I wrote a critique of one of his previous articles in 2007 where he argued that Israel was inherently racist. Yet an analysis of that article showed that he never really defined what racism was - effectively, his argument was an argument by repetition. In that article, he used the word "racist" or "racism" over thirty times. It was nothing more than proof by assertion, with many straw-man arguments to buttress his nonexistent proof.
Now, he has a new article in Al Ahram, where he talks about Israel's "colonialism." In this case he must have shattered a record of overuse of a word, employing it over sixty times in the course of the article. Even more absurdly, he bases the article on this phrase: Colonialism is peace; anti-colonialism is war, as being Israel's policy - using variants of that phrase some seven times.
Again, it is a gigantic straw-man argument, because he again assumes that Israel is by definition colonialist and he never bothers to define exactly how. Just as he did with the racism charge, he states it as a fact first and his "proof" is just by repeating it ad nauseum.

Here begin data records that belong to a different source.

Lemma ended_stays choices s s' b : run choices s = Some (s', b) -> ended (out s') = false -> ended (out s) = false.
Proof.
  intros H He. apply run_streams in H as [H _]. destruct (outs choices) as [|a l]; cbn [read_stream] in H.
  - injection H as ->. done.
  - apply bind_Some in H as (x & H & _). by apply read_step_ends in H as [E _].
Qed.

(** Once the child was reaped nothing is signalled any more, and the call does not
    return before the stream ends. *)
Lemma joining_waits choices s s' b status :
  phase s = Joining status -> run choices s = Some (s', b) -> ended (out s') = false ->
  b = [] /\ phase s' = Joining status.
Proof.
  revert s b. induction choices as [|c choices IH]; intros s b P H He; cbn [run_capture] in H; [by simplify_eq|].
  apply bind_Some in H as ([s1 a1] & H1 & H). apply bind_Some in H as ([s2 b2] & H2 & H). injection H as <- <-.
  destruct (joining_step _ _ _ _ _ P H1) as [-> P1]. specialize (P1 (ended_stays _ _ _ _ H2 He)).
  by destruct (IH _ _ P1 H2 He) as [-> ->].
Qed.
End Runs.

(** The limit of time ends with the child: it exits in time, a descendant holds
    its output open, and from then on, however late it is, nothing is signalled and
    the call does not return before the descendant closes it. *)
Theorem descendant_outlives_timeout strerror limit observer :
  exists s, run_capture strerror limit 1000 observer [Poll (WaitedChild 0) 5 false None None] new_runner = Some (s, [Reaped 0]) /\
  forall later s' acts, run_capture strerror limit 1000 observer later s = Some (s', acts) -> ended (out s') = false ->
    acts = [] /\ forall r, phase s' <> Finished r.
Proof.
  eexists. split; [reflexivity|]. intros later s' acts H He.
  assert (P : phase (set_phase (Joining 0) new_runner) = Joining 0) by reflexivity.
  destruct (joining_waits _ _ _ _ _ _ _ _ _ P H He) as [-> E]. split; [done|]. intros r. by rewrite E.
Qed.

(** ** Instances *)

(** The child writes to both streams and exits with one. *)
Definition quiet_run : list RunChoice :=
  [ReadOut (Data "ab"); Poll NotYet 5 false None None; ReadErr (Data "no"); ReadOut Eof;
   Poll (WaitedChild 256) 10 false None None; ReadErr Eof; Join]%string.

(** It takes too long, and is killed. *)
Definition late_run : list RunChoice :=
  [Poll NotYet 1000 false None None; ReadOut Eof; ReadErr Eof; Reap (WaitedChild 9); Join].

Definition ended_run (choices : list RunChoice) : Runner * list RunAct :=
  default (new_runner, []) (run_capture (fun _ => EmptyString) 4 1000 true choices new_runner).

Lemma read_stream_exact_witness :
  exists x, read_stream 3 true [Data "a"; Interrupted; Data (String LF "bcd")]%string new_stream = Some x /\
    captured x = String "a" (String LF "b") /\ exceeded x = true.
Proof.
  eexists. split; [reflexivity|].
  by destruct (read_stream_exact 3 true [Data "a"; Interrupted; Data (String LF "bcd")]%string _ ltac:(lia) eq_refl) as (-> & -> & _).
Defined.

Lemma capture_exact_witness :
  phase (fst (ended_run quiet_run)) = Finished (Value (mkResult 1 "ab" "no")) /\
  "ab"%string = received (outs quiet_run).
Proof.
  split; [vm_compute; reflexivity|].
  apply (proj1 (capture_exact (fun _ => EmptyString) 4 1000 true quiet_run (fst (ended_run quiet_run)) (mkResult 1 "ab" "no")
    (snd (ended_run quiet_run)) ltac:(lia) ltac:(vm_compute; reflexivity) ltac:(vm_compute; reflexivity))).
Defined.

Lemma capture_failure_told_witness :
  exists m, phase (fst (ended_run late_run)) = Finished (Throw m) /\
  ((exists e, m = system_error (fun _ => EmptyString) "waitpid" e) \/
   (m = "child process output exceeded safety limit"%string /\
    (4 < strlen (received (outs late_run)) \/ 4 < strlen (received (errs late_run)))) \/
   (m = "child process exceeded execution-time limit"%string /\ Exists (polled_late 1000) late_run /\
    In KillGroup (snd (ended_run late_run))) \/
   (m = "child process cancelled"%string /\ Exists polled_cancelled late_run /\ In KillGroup (snd (ended_run late_run)))).
Proof.
  eexists. split; [vm_compute; reflexivity|].
  apply (capture_failure_told (fun _ => EmptyString) 4 1000 true late_run (fst (ended_run late_run)));
    [lia|vm_compute; reflexivity..].
Defined.

Lemma signals_before_reap_witness :
  snd (ended_run late_run) = [KillGroup; Reaped 9] /\ forallb (fun a => negb (is_reaped a)) [KillGroup] = true.
Proof.
  split; [vm_compute; reflexivity|].
  apply (signals_before_reap (fun _ => EmptyString) 4 1000 true late_run (fst (ended_run late_run)) (snd (ended_run late_run))
    [KillGroup] 9 []); vm_compute; reflexivity.
Defined.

Israel is not a colonialist state using any reasonable definition of colonialism. As I have written previously, Israel is by definition anti-colonialist:
Arabs feel that Zionism has the same effect as colonialism, therefore they conclude that the two are functionally identical.Massad and those like him know all of this, of course - but they love misusing the words "colonialism" and "racism" to score points with the West. It is a libel that gains currency by dint of repetition, not by the merits of the argument.
However, Zionism is more like anti-colonialism: it is a national liberation movement, with the nation being the Jewish nation. Zionism's 's intent is not to rule over others nor to subjugate others. The vast majority of early Zionists wanted to re-build the Jewish national home in the same place that the original home was, the biblical Land of Israel. Judaism had maintained a strong emotional tie with ancient Israel; daily prayers long for a return to Zion;Jews annually mourn for the destruction of both Holy Temples in Jerusalem; and not only Jews had maintained a continuous presence in their original homeland, but Jews had returned there in much smaller numbers throughout the ages.
Definitionally, they two aren't even close. The Zionists didn't want to offer allegiance to the British Empire, they wanted to be independent of it. The colonialist requirement for a "metropole", or mother country, doesn't exist in Zionism.
The Arab motivation to apply the colonialist label to Zionism purposefully ignores the definitions or goals of the Jewish national liberation movement and instead tries to fuzz the definition so that the metropole is the entire Western world. Israel indeed has the hallmarks of a modern, Western nation and more closely identifies with the West and the ideals of democracy and liberalism than with the Arab world. And in more recent decades, when the word "colonialism" has turned into a dirty word, the Arabs have been keen on using it as a weapon against Israel among the nations that have the most colonial guilt.
And no one knows more about repetition than Joseph Massad.